Our quarterly risk updates provide insights into the prevailing trends within the insurance industry, exploring the critical aspects affecting pricing dynamics, underwriting capacity, claims patterns, and broader economic fluctuations.

This quarter, we have chosen to consider the dynamic and continually evolving cyber security / cyber insurance landscape, the broader economic climate and the impact inflation is having on insurance costs, then in conclusion – a brief overview of the global reinsurance market, current underwriting profitability and our prediction on the impact this will have on insurance renewals in the coming quarters.

 

 Q1 2024: Insurance Market Trends

  • Cyber threats remain a major concern in the risk profile of Australian businesses. Interestingly, Report-Cyber, the Federal Government’s online cybercrime reporting service, received close to 94,000 reports in FY2023 (equating to a report every 6 minutes). However, there continues to be a significant underinsurance for cyber risk, with the Insurance Council Of Australia reporting that currently only about 20% of SMEs and 35-70% of larger businesses have standalone cyber insurance. In light of these trends, insurers are now focusing on the prioritization and implementation of controls to thwart cyber-attacks and becoming increasingly selective on the insureds they elect to cover. Key risk mitigation measures such as a robust patch management process, endpoint detection and response protocol, and Multi-Factor Authentication have largely become pre-requisites to cover, rather than simply recommendations. This has come as a result of numerous cyber-attacks bypassing traditional controls, as attackers exploit both basic and advanced methods to compromise systems and sensitive information, resulting in significant business disruptions and reputational harm. We are imploring our clients to consider what the Australian Cyber Security Centre (ACSC) has defined as the Essential 8 – a recommended baseline of protection to make it harder for adversaries to compromise your systems.
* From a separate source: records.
Lemma pinhole_matrix_total (dist_method : DistMethod) (h_inv : @Mat3 R)
      (nn_out : list (Detection R)) :
  dist_method <> CalibratedDistance ->
  (length nn_out <= 1)%nat \/ (forall o, In o nn_out -> pixel_height o <> 0) ->
  exists matrix, calculate_box_distances dist_method h_inv nn_out = Some matrix.
Proof.
  intros Hm Hh.
  assert (Hbody : forall i j, (i < length nn_out)%nat -> (j < length nn_out)%nat ->
                    exists v, box_distance dist_method nn_out i j = Some v).
  { intros i j Hi Hj. destruct Hh as [Hshort|Hh].
    - assert (i = j) by lia. subst j. exists 0. apply box_distance_diagonal.
    - now apply box_distance_defined. }
  destruct (nested_loops_total _ Hbody) as [d Hd].
  exists (map (map float32) d). unfold calculate_box_distances.
  destruct dist_method; [congruence| |]; now rewrite Hd.
Qed.

(** ** The matrix of the calibrated method *)

Lemma entry_cdist (XA XB : list (R * R)) (i j : nat) (u v : R * R) :
  nth_error XA i = Some u -> nth_error XB j = Some v ->
  entry (cdist XA XB) i j = Some (euclidean u v).
Proof.
  intros Hu Hv. unfold entry, cdist.
  rewrite (map_nth_error _ _ _ Hu). now apply map_nth_error.
Qed.

Lemma euclidean_self (u : R * R) : @euclidean R _ u u = 0.
Proof.
  unfold euclidean, square. cbn [add sub mul sqrt R_number].
  replace ((fst u - fst u) * (fst u - fst u) + (snd u - snd u) * (snd u - snd u))
    with 0 by ring.
  apply sqrt_0.
Qed.

Lemma euclidean_sym (u v : R * R) : @euclidean R _ u v = euclidean v u.
Proof.
  unfold euclidean, square. cbn [add sub mul sqrt R_number]. f_equal. ring.
Qed.

Lemma transform_defined (h_inv : @Mat3 R) (o : Detection R) :
  homogeneous h_inv o <> 0 ->
  transform_to_world_coordinate h_inv o
  = Some (fst (fst (matmul h_inv (floor_point o))) / homogeneous h_inv o,
          snd (fst (matmul h_inv (floor_point o))) / homogeneous h_inv o).
Proof.
  intros H. unfold transform_to_world_coordinate, homogeneous in *.
  change (trunc ((at0 (bboxReal o) + at2 (bboxReal o)) / of_int 2)%num,
          at3 (bboxReal o), of_int 1) with (floor_point o).
  destruct (matmul h_inv (floor_point o)) as [[X Y] W]. cbn [fst snd] in *.
  now rewrite !pydiv_nonzero by assumption.
Qed.
(** C8, amended. With interval length 30, the single row of the scenario
    is read into slot 1 of the day 2024-06-01 of suffix E1, with the float
    of 1.234 and the code A, and every other slot of the day stays
    unfilled; the file written has one day record, which starts with 300,
    20240601, 0.000, 1.234, goes on with 0.000 for the 46 slots left, and
    has S as its day quality, the 47 unfilled slots carrying that code. *)
Theorem sample_scenario :
  (st ← read_rows (cli_config 30) initial_state [sample_row];
   day ← lookup_bucket (data st) "NMI123456" "E1" (Date 2024 6 1);
   Some (intervals day, quality day))
  = Some (<[1%nat := float_of_string "1.234"]> (replicate 48 None),
          <[1%nat := "A"]> (replicate 48 ""))
  ∧ format_3f <$> float_of_string "1.234" = Some "1.234"
  ∧ output (convert_agl_to_nem12 (cli_config 30) sample_now "in.csv" "out.csv"
              (sample_file [sample_row]) SinkAccepts)
    = Written
        [ ["100"; "NEM12"; "20250102030405"; "AGL"; "Converter"];
          ["200"; "NMI123456"; "E1"; ""; "E1"; "CONSUMPTION"; "DEV1"; "kWh";
           "30"; ""];
          ["300"; "20240601"; "0.000"; "1.234"] ++ replicate 46 "0.000"
          ++ ["S"; ""; ""; ""];
          ["900"] ].
Proof. vm_compute. repeat split. Qed.

(** ** Stream details follow the buckets *)

Lemma record_details_covers (cfg : config) (st : reader_state)
    (nmi suffix device_num : string) (std : bool)
    (nd : gmap string (gmap string details)) (ws : gset (string * string))
    (msgs : list message) :
  record_details cfg st nmi suffix device_num std = (nd, ws, msgs) →
  is_Some (default ∅ (nd !! nmi) !! suffix)
  ∧ ∀ nmi' suffix',
      is_Some (default ∅ (nmi_details st !! nmi') !! suffix') →
      is_Some (default ∅ (nd !! nmi') !! suffix').
Proof.
  unfold record_details.
  destruct (default ∅ (nmi_details st !! nmi) !! suffix) as [det|] eqn:Hdet.
  - intros [= <- <- <-]. split.
    + rewrite lookup_insert_eq. simpl. by rewrite Hdet.
    + intros nmi' suffix'. destruct (decide (nmi = nmi')) as [<- | Hne].
      * by rewrite lookup_insert_eq.
      * by rewrite lookup_insert_ne.
  - intros [= <- <- <-]. split.
    + rewrite lookup_insert_eq. simpl. by rewrite lookup_insert_eq.
    + intros nmi' suffix'. destruct (decide (nmi = nmi')) as [<- | Hne].
      * rewrite lookup_insert_eq. simpl.
        destruct (decide (suffix = suffix')) as [<- | Hs].
        -- by rewrite lookup_insert_eq.
        -- by rewrite lookup_insert_ne.
      * by rewrite lookup_insert_ne.
Qed.

Lemma process_row_cover (cfg : config) (st st' : reader_state) (r : row) :
  details_cover st → process_row cfg st r = Some st' → details_cover st'.
Proof.
  intros Hcov. unfold process_row.
  destruct (classify_row cfg r) as [| nmi sfx d idx v q dev std].
  { by intros [= <-]. }
  destruct (list_setitem (intervals _) idx (Some v)) as [ivs|]; simpl; [| done].
  destruct (list_setitem (quality _) idx q) as [qs|]; simpl; [| done].
  destruct (record_details cfg st nmi sfx dev std) as [[nd ws] msgs] eqn:Hrd.
  apply record_details_covers in Hrd as [Hnew Hold].
  intros [= <-]. intros nmi' suffix' date' day'. simpl.
  rewrite lookup_bucket_store. case_decide as Hk.
  - destruct Hk as (<- & <- & _). by intros _.
  - intros Hl. by apply Hold, (Hcov _ _ _ _ Hl).
Qed.

Lemma read_rows_cover (cfg : config) (rows : list row) (st st' : reader_state) :
  details_cover st → read_rows cfg st rows = Some st' → details_cover st'.
Proof.
  revert st. induction rows as [|r rows IH]; intros st Hcov; simpl.
  - by intros [= <-].
  - destruct (process_row cfg st r) as [st1|] eqn:Hp; simpl; [| done].
    apply IH. by apply (process_row_cover cfg st st1 r).
Qed.

Lemma details_cover_initial : details_cover initial_state.
Proof.
  intros nmi suffix d day. unfold lookup_bucket. simpl.
  by rewrite lookup_empty.
Qed.

(** ** The writer never meets an inconsistent day *)

Lemma default_lookup_bucket
    (d : gmap string (gmap string (gmap date day_data)))
    (nmi suffix : string) (interval_date : date) :
  default ∅ (default ∅ (d !! nmi) !! suffix) !! interval_date
  = lookup_bucket d nmi suffix interval_date.
Proof.
  unfold lookup_bucket.
  destruct (d !! nmi) as [of_nmi|]; simpl; [| by rewrite !lookup_empty].
  destruct (of_nmi !! suffix); simpl; [done | by rewrite lookup_empty].
Qed.

(** A loop whose turns all succeed without an inconsistency message
    succeeds without one, and its records include those of every turn. *)
Lemma for_each_total {A} (f : A → option (list record * list message))
    (l : list A) :
  (∀ x, x ∈ l → ∃ r m, f x = Some (r, m)
                        ∧ Forall (λ msg, is_inconsistency msg = false) m) →
  ∃ r m, for_each f l = Some (r, m)
         ∧ Forall (λ msg, is_inconsistency msg = false) m
         ∧ ∀ x r0 m0 rec, x ∈ l → f x = Some (r0, m0) → rec ∈ r0 → rec ∈ r.
Proof.
  induction l as [|x l IH]; intros Hall; simpl.
  - exists [], []. split_and!; [done | done |].
    intros x r0 m0 rec Hx. by apply elem_of_nil in Hx.
  - destruct (Hall x) as (r1 & m1 & Hfx & Hm1); [by left |].
    destruct IH as (r2 & m2 & Hrest & Hm2 & Hin).
    { intros y Hy. apply Hall. by right. }
    rewrite Hfx, Hrest. simpl. exists (r1 ++ r2), (m1 ++ m2).
    split_and!; [done | by apply Forall_app |].
    intros y r0 m0 rec Hy Hfy Hrec. apply elem_of_app.
    apply elem_of_cons in Hy as [-> | Hy].
    + left. rewrite Hfx in Hfy. by injection Hfy as <- <-.
    + right. by apply (Hin y r0 m0).
Qed.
Read more on the Essential 8 from the ACSC here: Strategies to Mitigate Cyber Security Incidents.
  • Inflationary pressures and the wider economic climate is continuing to impact insurance premiums this quarter. Whilst costs are starting to moderate in certain sectors – the outlook for the interest rate and inflationary environment in 2024 remains uncertain. In the US, the worlds most influential financial institution, The Federal Reserve has achieved some success in managing inflation. After hitting a recent high point of 9.1% year over year in June 2022, the BLS’ Consumer Price Index (CPI) — often referred to as “headline inflation” — has steadily slowed, falling to as low as 3.0% in June 2023. In February, prices increased 3.2% year over year, up slightly from 3.1% in January (see US CPI Data). Closer to home, the RBA Monthly CPI indicator for December 2023 was 4.1% down from its peak of 7.8% in December 2022 (RBA CPI Data) However, this is of course still above the target range of 2-3% headline inflation and as such there is no immediate interest rate relief expected in this financial year. Depending on the policy class, we are seeing inflationary pressures present to our industry in different ways. For example the property market is largely impacted by higher reinstatement costs on remediation works (supply chain pressures, labour market shortages and increased overall costs to construction), where as rates in the Liability sector rates are impacted by the growing social inflationary pressures – a term used to describe how litigation costs have increased with higher monetary settlements being sought by potentially insured plaintiffs, as well as a shift in social and cultural attitudes about who is responsible for absorbing risk, a key contractual concern for many of our clients (see here – NAIC – Social Inflation.)
  • Reinsurance costs are expected to continue to increase according to recent predictions from Fitch Ratings, as underwriting profitability persists in posing problems to capacity/capital allocations and the general reinsurance market. The commercial insurance industry in the US reported a net underwriting loss of $21.2 billion in 2023, according to AM Best (see: US P&C Performance), a slight improvement from the $24.9 billion loss recorded in 2022. Whilst Australian domiciled risks have returned more favourable results i.e. in the year to 30 June 2023, Underwriting Profitability for general insurers locally was $5.70 billion, still down compared to the underwriting result of $6.08 billion in the previous 12 months (KPMG Insurance Dashboard). These results are largely driven by property losses and natural catastrophes but also the aforementioned inflationary pressures felt across the industry. In 2023, insured natural catastrophe claims remained well above the 10-year average of USD100 billion, despite the absence of a large-scale US hurricane event. Fitch does, however, forecast an improvement in underlying profitability for the global reinsurance sector in 2024 on continued strong underwriting margins and rising investment income (largely a factor of higher interest rates – which traditionally insurance premiums share an inverse relationship with), and we hope this will start to mediate premium increases for our clients in the longer term. Nonetheless we at Emjay are forecasting rates to be pushed upwards again for the next quarter and into FY25, particularly in the high-hazard/natural catastrophe exposed Property related risks, where we are seeing premium increases up anywhere between 30-60%. Also clients with high-hazard people risks such as those in the broader construction, mining and engineering industries which may be slightly more exposed to the social inflationary pressures alluded to earlier. In this market segment in particular (subject to individual loss history) Liability risks are increasing between 10-30%.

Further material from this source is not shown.